Sorcerer
- Manufacturer: Williams
- Release date: March 1985
- System: Williams System 9
- Design: Mark Ritchie
- Programming: Dave Rzepka, Ed Suchocki
- Artwork: Pam Erickson
- Production run: 3,700

= Sorcerer (pinball) =

1985 pinball machine

Sorcerer is a 1985 pinball machine designed by Mark Ritchie and released by Williams Electronics.

==Description==
The artwork of Sorcerer is very colorful with orange and light yellow on a black cabinet. The backglass and playfield featuring the sorcerer and dragons. Several playfield plastics are extensions of the playfield art. The slingshot plastics represents a further part of the sorcerer's beard and the sorcerer's hand is depicted by the plastic over the targets. This design creates a 3D effect. The Sorcerer's eyes on the back plastic panel glow and flash along with the gameplay. The concept of these eyes was invented by Python Anghelo, and implemented by Pam Erickson. When the player earns an extra ball, a bell rings that sounds like an old fire alarm.

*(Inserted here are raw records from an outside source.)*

(* ===== verification/Eval.v ===== *)
(** * The retrieval harness ([eval/eval.go], [eval/metrics.go], [eval/longmemeval.go])

    Labelled questions in, scored retrieval out: the benchmark's loader, the run
    over a memory with its ingestion and drain, the score of one recollection and
    the summary of many. Dates, JSON and [math.Log2] are the standard library's and
    parameters here; the table a summary prints is in [Tables], and the progress
    callback is not modelled. *)

From stdpp Require Import gmap.
From S2P Require Import Types OpsTypes Validate GoNum Fusion Ports Memory Worker.

#[local] Open Scope Z_scope.

(** ** Questions *)

Record Question : Type := MkQuestion {
  q_id : string;
  q_type : string;
  q_query : string;
  q_answer : string;
  q_asked : Time;
  q_haystack : list AppendRequest;
  q_relevant : list Z;
}.

(** [Dataset]: the iterator as the questions, or errors, it yields. *)
Record Dataset : Type := MkDataset { ds_name : string; ds_questions : list (res Question) }.

(** *** The LongMemEval loader *)

Record lmeTurn : Type := MkLmeTurn { lt_role : string; lt_content : string; lt_has_answer : bool }.
Record lmeInstance : Type := MkLmeInstance {
  li_id : string;
  li_type : string;
  li_question : string;
  li_answer : string;
  li_date : string;
  li_haystack_dates : list string;
  li_session_ids : list string;
  li_sessions : list (list lmeTurn);
}.

(** [lmeRole]. *)
Definition lmeRole (role : string) : res Role :=
  if String.eqb role "user" then Ok RoleUser
  else if String.eqb role "assistant" then Ok RoleAssistant
  else Err (EWrap ErrInvalidRole).

(** One turn of the loop over a session. *)
Definition read_turn (occurred : Time) (session : string) (q : Question) (turn : lmeTurn) : res Question :=
  if is_empty (TrimSpace (lt_content turn)) then Ok q
  else
    let? role := lmeRole (lt_role turn) in
    Ok (MkQuestion (q_id q) (q_type q) (q_query q) (q_answer q) (q_asked q)
          (q_haystack q ++ [MkAppendRequest EmptyString (lt_content turn) role EmptyString "longmemeval" occurred
                              (Some {["session" := session]})])
          (if lt_has_answer turn then q_relevant q ++ [Z.of_nat (length (q_haystack q))] else q_relevant q)).

Fixpoint fold_res {A B} (f : B -> A -> res B) (b : B) (l : list A) : res B :=
  match l with
  | [] => Ok b
  | x :: l' => let? b := f b x in fold_res f b l'
  end.

Section Loader.
(** [time.Parse] with the benchmark's layout. *)
Context (parse_date : string -> option Time).

(** One turn of the loop over the sessions. *)
Definition read_session (li : lmeInstance) (q : Question) (session : nat * list lmeTurn) : res Question :=
  match li_haystack_dates li !! session.1 with
  | None => Err (EOther "session has no date")
  | Some date =>
      match parse_date date with
      | None => Err (EOther "session date")
      | Some occurred =>
          fold_res (read_turn occurred (default EmptyString (li_session_ids li !! session.1))) q session.2
      end
  end.

(** [lmeInstance.question]. *)
Definition question (li : lmeInstance) : res Question :=
  match parse_date (li_date li) with
  | None => Err (EOther "question date")
  | Some asked =>
      fold_res (read_session li) (MkQuestion (li_id li) (li_type li) (li_question li) (li_answer li) asked [] [])
        (imap pair (li_sessions li))
  end.
End Loader.

(** ** Scores *)

(** [Result]. *)
Record Result : Type := MkResult {
  rs_id : string;
  rs_type : string;
  rs_relevant : Z;
  rs_returned : Z;
  rs_hit : bool;
  rs_recall : float64;
  rs_reciprocal_rank : float64;
  rs_ndcg : float64;
  rs_channels : list ChannelReport;
  rs_ingest : Duration;
  rs_latency : Duration;
}.

Section Score.
(** [math.Log2]. *)
Context (Log2 : float64 -> float64).

Definition discount (rank : nat) : float64 := f64_div (f64_of_Z 1) (Log2 (f64_of_Z (Z.of_nat rank + 2))).

(** [idcg]. *)
Definition idcg (n : nat) : float64 := foldl (fun ideal i => f64_add ideal (discount i)) f_zero (seq 0 n).

(** What the loop of [score] has seen: how many relevant episodes, the reciprocal
    rank of the first, and their gain. *)
Record scored : Type := MkScored { sc_found : Z; sc_rr : option float64; sc_gain : float64 }.

Definition score_one (relevant : list Z) (st : scored) (hit : nat * RecalledEpisode) : scored :=
  if bool_decide (ep_seq (re_episode hit.2) - 1 ∈ relevant) then
    MkScored (sc_found st + 1)
      (match sc_rr st with
       | None => Some (f64_div (f64_of_Z 1) (f64_of_Z (Z.of_nat hit.1 + 1)))
       | Some rr => Some rr
       end)
      (f64_add (sc_gain st) (discount hit.1))
  else st.

(** [score]. *)
Definition score (q : Question) (rec : Recollection) (limit : Z) : Result :=
  let relevant := remove_dups (q_relevant q) in
  let st := foldl (score_one relevant) (MkScored 0 None f_zero) (imap pair (rec_episodes rec)) in
  let n := Z.of_nat (length relevant) in
  let ideal := idcg (Z.to_nat (Z.min n limit)) in
  MkResult (q_id q) (q_type q) n (Z.of_nat (length (rec_episodes rec)))
    (match sc_rr st with Some _ => true | None => false end)
    (f64_div (f64_of_Z (sc_found st)) (f64_of_Z n))
    (default f_zero (sc_rr st))
    (if f_gtb ideal f_zero then f64_div (sc_gain st) ideal else f_zero)
    [] 0 0.
End Score.

(** *** Summaries *)

(** [TypeSummary]. *)
Record TypeSummary : Type := MkTypeSummary {
  ts_questions : Z;
  ts_hits : Z;
  ts_sum_recall : float64;
  ts_sum_rr : float64;
  ts_sum_ndcg : float64;
  ts_hit_rate : float64;
  ts_recall : float64;
  ts_mrr : float64;
  ts_ndcg : float64;
}.

(** [Summary]. *)
Record Summary : Type := MkSummary {
  su_dataset : string;
  su_variant : string;
  su_channels : list Channel;
  su_limit : Z;
  su_questions : Z;
  su_skipped : Z;
  su_hits : Z;
  su_empty : Z;
  su_sum_recall : float64;
  su_sum_rr : float64;
  su_sum_ndcg : float64;
  su_latencies : list Duration;
  su_ingested : Duration;
  su_by_type : gmap string TypeSummary;
  su_hit_rate : float64;
  su_empty_rate : float64;
  su_recall : float64;
  su_mrr : float64;
  su_ndcg : float64;
  su_p50 : Duration;
  su_p95 : Duration;
}.

Definition empty_type : TypeSummary := MkTypeSummary 0 0 f_zero f_zero f_zero f_zero f_zero f_zero f_zero.
Definition empty_summary (dataset variant : string) (channels : list Channel) (limit : Z) : Summary :=
  MkSummary dataset variant channels limit 0 0 0 0 f_zero f_zero f_zero [] 0 ∅ f_zero f_zero f_zero f_zero f_zero 0 0.

Definition count (b : bool) : Z := if b then 1 else 0.

(** The category's share of [add]. *)
Definition add_type (t : TypeSummary) (r : Result) : TypeSummary :=
  MkTypeSummary (ts_questions t + 1) (ts_hits t + count (rs_hit r))
    (f64_add (ts_sum_recall t) (rs_recall r)) (f64_add (ts_sum_rr t) (rs_reciprocal_rank r))
    (f64_add (ts_sum_ndcg t) (rs_ndcg r)) (ts_hit_rate t) (ts_recall t) (ts_mrr t) (ts_ndcg t).

(** [Summary.add]. *)
Definition add (s : Summary) (r : Result) : Summary :=
  MkSummary (su_dataset s) (su_variant s) (su_channels s) (su_limit s)
    (su_questions s + 1) (su_skipped s) (su_hits s + count (rs_hit r)) (su_empty s + count (rs_returned r =? 0))
    (f64_add (su_sum_recall s) (rs_recall r)) (f64_add (su_sum_rr s) (rs_reciprocal_rank r))
    (f64_add (su_sum_ndcg s) (rs_ndcg r))
    (su_latencies s ++ [rs_latency r]) (su_ingested s + rs_ingest r)
    (<[rs_type r := add_type (default empty_type (su_by_type s !! rs_type r)) r]> (su_by_type s))
    (su_hit_rate s) (su_empty_rate s) (su_recall s) (su_mrr s) (su_ndcg s) (su_p50 s) (su_p95 s).

(** A question passed over. *)
Definition skip (s : Summary) : Summary :=
  MkSummary (su_dataset s) (su_variant s) (su_channels s) (su_limit s)
    (su_questions s) (su_skipped s + 1) (su_hits s) (su_empty s) (su_sum_recall s) (su_sum_rr s) (su_sum_ndcg s)
    (su_latencies s) (su_ingested s) (su_by_type s) (su_hit_rate s) (su_empty_rate s) (su_recall s) (su_mrr s)
    (su_ndcg s) (su_p50 s) (su_p95 s).

(** [int(x)] of a float that is not negative. *)
Definition f64_trunc (x : float64) : Z :=
  match x with
  | S754_finite false m e => Z.shiftl (Zpos m) e
  | _ => 0
  end.
Definition percent (n : Z) : float64 := f64_div (f64_of_Z n) (f64_of_Z 100).

(** [percentile], of a fraction given in hundredths. *)
Definition percentile (sorted : list Duration) (p : Z) : Duration :=
  match sorted with
  | [] => 0
  | _ =>
      let index := f64_trunc (f64_mul (percent p) (f64_of_Z (Z.of_nat (length sorted) - 1))) in
      default 0 (sorted !! Z.to_nat index)
  end.

Definition ratio (a b : Z) : float64 := f64_div (f64_of_Z a) (f64_of_Z b).
Definition mean (total : float64) (n : Z) : float64 := f64_div total (f64_of_Z n).

Definition finish_type (t : TypeSummary) : TypeSummary :=
  if ts_questions t =? 0 then t
  else
    let n := ts_questions t in
    MkTypeSummary n (ts_hits t) (ts_sum_recall t) (ts_sum_rr t) (ts_sum_ndcg t)
      (ratio (ts_hits t) n) (mean (ts_sum_recall t) n) (mean (ts_sum_rr t) n) (mean (ts_sum_ndcg t) n).

(** [Summary.finish]. *)
Definition finish (s : Summary) : Summary :=
  let n := su_questions s in
  let scored := 0 <? n in
  let sorted := sort_func Z.compare (su_latencies s) in
  MkSummary (su_dataset s) (su_variant s) (su_channels s) (su_limit s)
    n (su_skipped s) (su_hits s) (su_empty s) (su_sum_recall s) (su_sum_rr s) (su_sum_ndcg s)
    sorted (su_ingested s) (finish_type <$> su_by_type s)
    (if scored then ratio (su_hits s) n else su_hit_rate s)
    (if scored then ratio (su_empty s) n else su_empty_rate s)
    (if scored then mean (su_sum_recall s) n else su_recall s)
    (if scored then mean (su_sum_rr s) n else su_mrr s)
    (if scored then mean (su_sum_ndcg s) n else su_ndcg s)
    (percentile sorted 50) (percentile sorted 95).

(** ** A run *)

Section Run.
Context {W : Type} (Log2 : float64 -> float64).

(** What a run meets in the world it runs in: the host's clock, the order and
    length of a recall's goroutines, the state of the context, the text of errors. *)
Record Host : Type := MkHost {
  ho_clock : Clock W;
  ho_sched : W -> list nat;
  ho_elapsed : W -> nat -> Duration;
  ho_recall_ctx : W -> option Error;
  ho_drain_ctx : W -> nat -> option Error;
  ho_error_text : Error -> string;
}.

Record Variant : Type := MkVariant { va_name : string; va_channels : list Channel; va_memory : option (Memory W) }.

Record EvalConfig : Type := MkEvalConfig {
  ec_memory : option (Memory W);
  ec_store : option (Store W);
  ec_worker : option (Worker W);
  ec_variants : list Variant;
  ec_limit : Z;
  ec_bound : bool;
}.

Definition EvalDefaultLimit : Z := DefaultRecallLimit.
Definition maxDrainPasses : nat := 1000.

Definition in_scope (scope : ScopeID) (r : AppendRequest) : AppendRequest :=
  MkAppendRequest scope (ar_content r) (ar_role r) (ar_actor r) (ar_source r) (ar_occurred r) (ar_binding r).

(** [ingest]; a batch is never empty, so as many as there are requests is enough. *)
Fixpoint ingest_batches (fuel : nat) (m : Memory W) (scope : ScopeID) (haystack : list AppendRequest) : op Error W unit :=
  match haystack, fuel with
  | [], _ => oret tt
  | _, O => ofail (EOther "fuel")
  | _, S fuel' =>
      let n := Z.to_nat MaxAppendBatch in
      AppendBatch m (map (in_scope scope) (take n haystack)) ;;;
      ingest_batches fuel' m scope (drop n haystack)
  end.
Definition ingest (m : Memory W) (scope : ScopeID) (haystack : list AppendRequest) : op Error W unit :=
  ingest_batches (length haystack) m scope haystack.

(** [drain]: at most [maxDrainPasses] of them. *)
Fixpoint drain_passes (passes : nat) (h : Host) (worker : Worker W) : op Error W unit := fun w =>
  match passes with
  | O => (w, Err (EOther "the queue did not empty"))
  | S passes' =>
      match DrainOnce (ho_error_text h) worker (ho_drain_ctx h w) w with
      | (w', (_, Some e)) => (w', Err e)
      | (w', (done_, None)) => if done_ =? 0 then (w', Ok tt) else drain_passes passes' h worker w'
      end
  end.
Definition drain (h : Host) (worker : Worker W) : op Error W unit := drain_passes maxDrainPasses h worker.

(** What is asked of one variant's memory. *)
Definition recall_request (scope : ScopeID) (q : Question) (channels : list Channel) (limit : Z) (bound : bool) : RecallRequest :=
  MkRecallRequest scope (q_query q) zeroTime zeroTime (if bound then q_asked q else zeroTime) None []
    channels 0 limit 0 f_zero [] 0.

(** The turn of [run]'s loop over the variants. *)
Definition run_variant (h : Host) (q : Question) (limit : Z) (bound : bool) (ingested : Duration)
    (v : nat * (string * list Channel * Memory W)) : op Error W Result :=
  let '(name, channels, m) := v.2 in
  let! recalled_at := now (ho_clock h) in
  let! rec := (fun w => Recall m (ho_sched h w) (ho_elapsed h w) (ho_recall_ctx h w)
                          (recall_request ("eval:" ++ q_id q)%string q channels limit bound) w) in
  let! done_ := now (ho_clock h) in
  let r := score Log2 q rec limit in
  oret (MkResult (rs_id r) (rs_type r) (rs_relevant r) (rs_returned r) (rs_hit r) (rs_recall r)
          (rs_reciprocal_rank r) (rs_ndcg r) (rec_channels rec)
          (if Nat.eqb v.1 0 then ingested else 0) (Sub done_ recalled_at)).

(** [run]. *)
Definition run (h : Host) (cfg : EvalConfig) (m : Memory W) (q : Question) (limit : Z)
    (variants : list (string * list Channel * Memory W)) : op Error W (list Result) :=
  let scope := ("eval:" ++ q_id q)%string in
  let! started := now (ho_clock h) in
  ingest m scope (q_haystack q) ;;;
  match ec_worker cfg with Some worker => drain h worker | None => oret tt end ;;;
  let! ended := now (ho_clock h) in
  let! results := omapM (run_variant h q limit (ec_bound cfg) (Sub ended started)) (imap pair variants) in
  match ec_store cfg with
  | Some s => s_Forget s (MkForgetRequest scope []) ;;; oret results
  | None => oret results
  end.

(** The variants a run scores, each with the memory it uses. *)
Definition resolve_variants (m : Memory W) (variants : list Variant) : list (string * list Channel * Memory W) :=
  match variants with
  | [] => [("default"%string, [], m)]
  | _ => map (fun v => (va_name v, va_channels v, default m (va_memory v))) variants
  end.

(** The loop of [Run] over the questions. *)
Fixpoint run_questions (h : Host) (cfg : EvalConfig) (m : Memory W) (limit : Z)
    (variants : list (string * list Channel * Memory W)) (questions : list (res Question)) (summaries : list Summary)
    : op Error W (list Summary) :=
  match questions with
  | [] => oret summaries
  | Err e :: _ => ofail e
  | Ok q :: rest =>
      match q_relevant q with
      | [] => run_questions h cfg m limit variants rest (map skip summaries)
      | _ =>
          let! results := run h cfg m q limit variants in
          run_questions h cfg m limit variants rest (zip_with add summaries results)
      end
  end.

(** [Run]. *)
Definition Run (h : Host) (cfg : EvalConfig) (ds : Dataset) : op Error W (list Summary) :=
  match ec_memory cfg with
  | None => ofail (EWrap ErrInvalidConfig)
  | Some m =>
      let limit := if ec_limit cfg =? 0 then EvalDefaultLimit else ec_limit cfg in
      let variants := resolve_variants m (ec_variants cfg) in
      let! summaries := run_questions h cfg m limit variants (ds_questions ds)
                          (map (fun v => empty_summary (ds_name ds) v.1.1 v.1.2 limit) variants) in
      oret (map finish summaries)
  end.
End Run.
Arguments Host : clear implicits.
Arguments Variant : clear implicits.
Arguments EvalConfig : clear implicits.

The game uses the same ramp assembly as Firepower II. The game uses numeric displays.

The game was seen as "demonic and evil" by some in the southern United States, impacting on sales in that region.

==Gameplay==
Scoring is evenly split around the playfield, with ways to increase its values. The drop targets can be hit with the third flipper. Drop targets increase each inlane bonus value, and a third hit lights Extra Ball. The top rollovers advance the bonus multiplier. The playfield contains six standup targets that along with the 2 spinners can be hit to spell SORCERER. Once spelled, the spinners jump to 2500 points. A left ramp locks a first ball. A second ball up the ramp releases the first and second balls for 2-ball multiball. Subsequent ramp hits during multiball increase the playfield multiplier, from 2X to 3X to 5X.

==Digital versions==
Sorcerer was one of 12 tables released on the arcade game UltraPin.

Sorcerer released for the Wii, PlayStation 3, PlayStation Portable, and the Xbox 360 versions of Pinball Hall of Fame: The Williams Collection between 2008 and 2009. The table was added to Pinball Hall of Fames successor The Pinball Arcade on February 2, 2018, and removed from sale on June 30, 2018, due to the expiration of the developers Williams license.

== Legacy ==
Samples of sounds from this game are used on the hidden track on S.C.I.E.N.C.E., 1997 album by Incubus.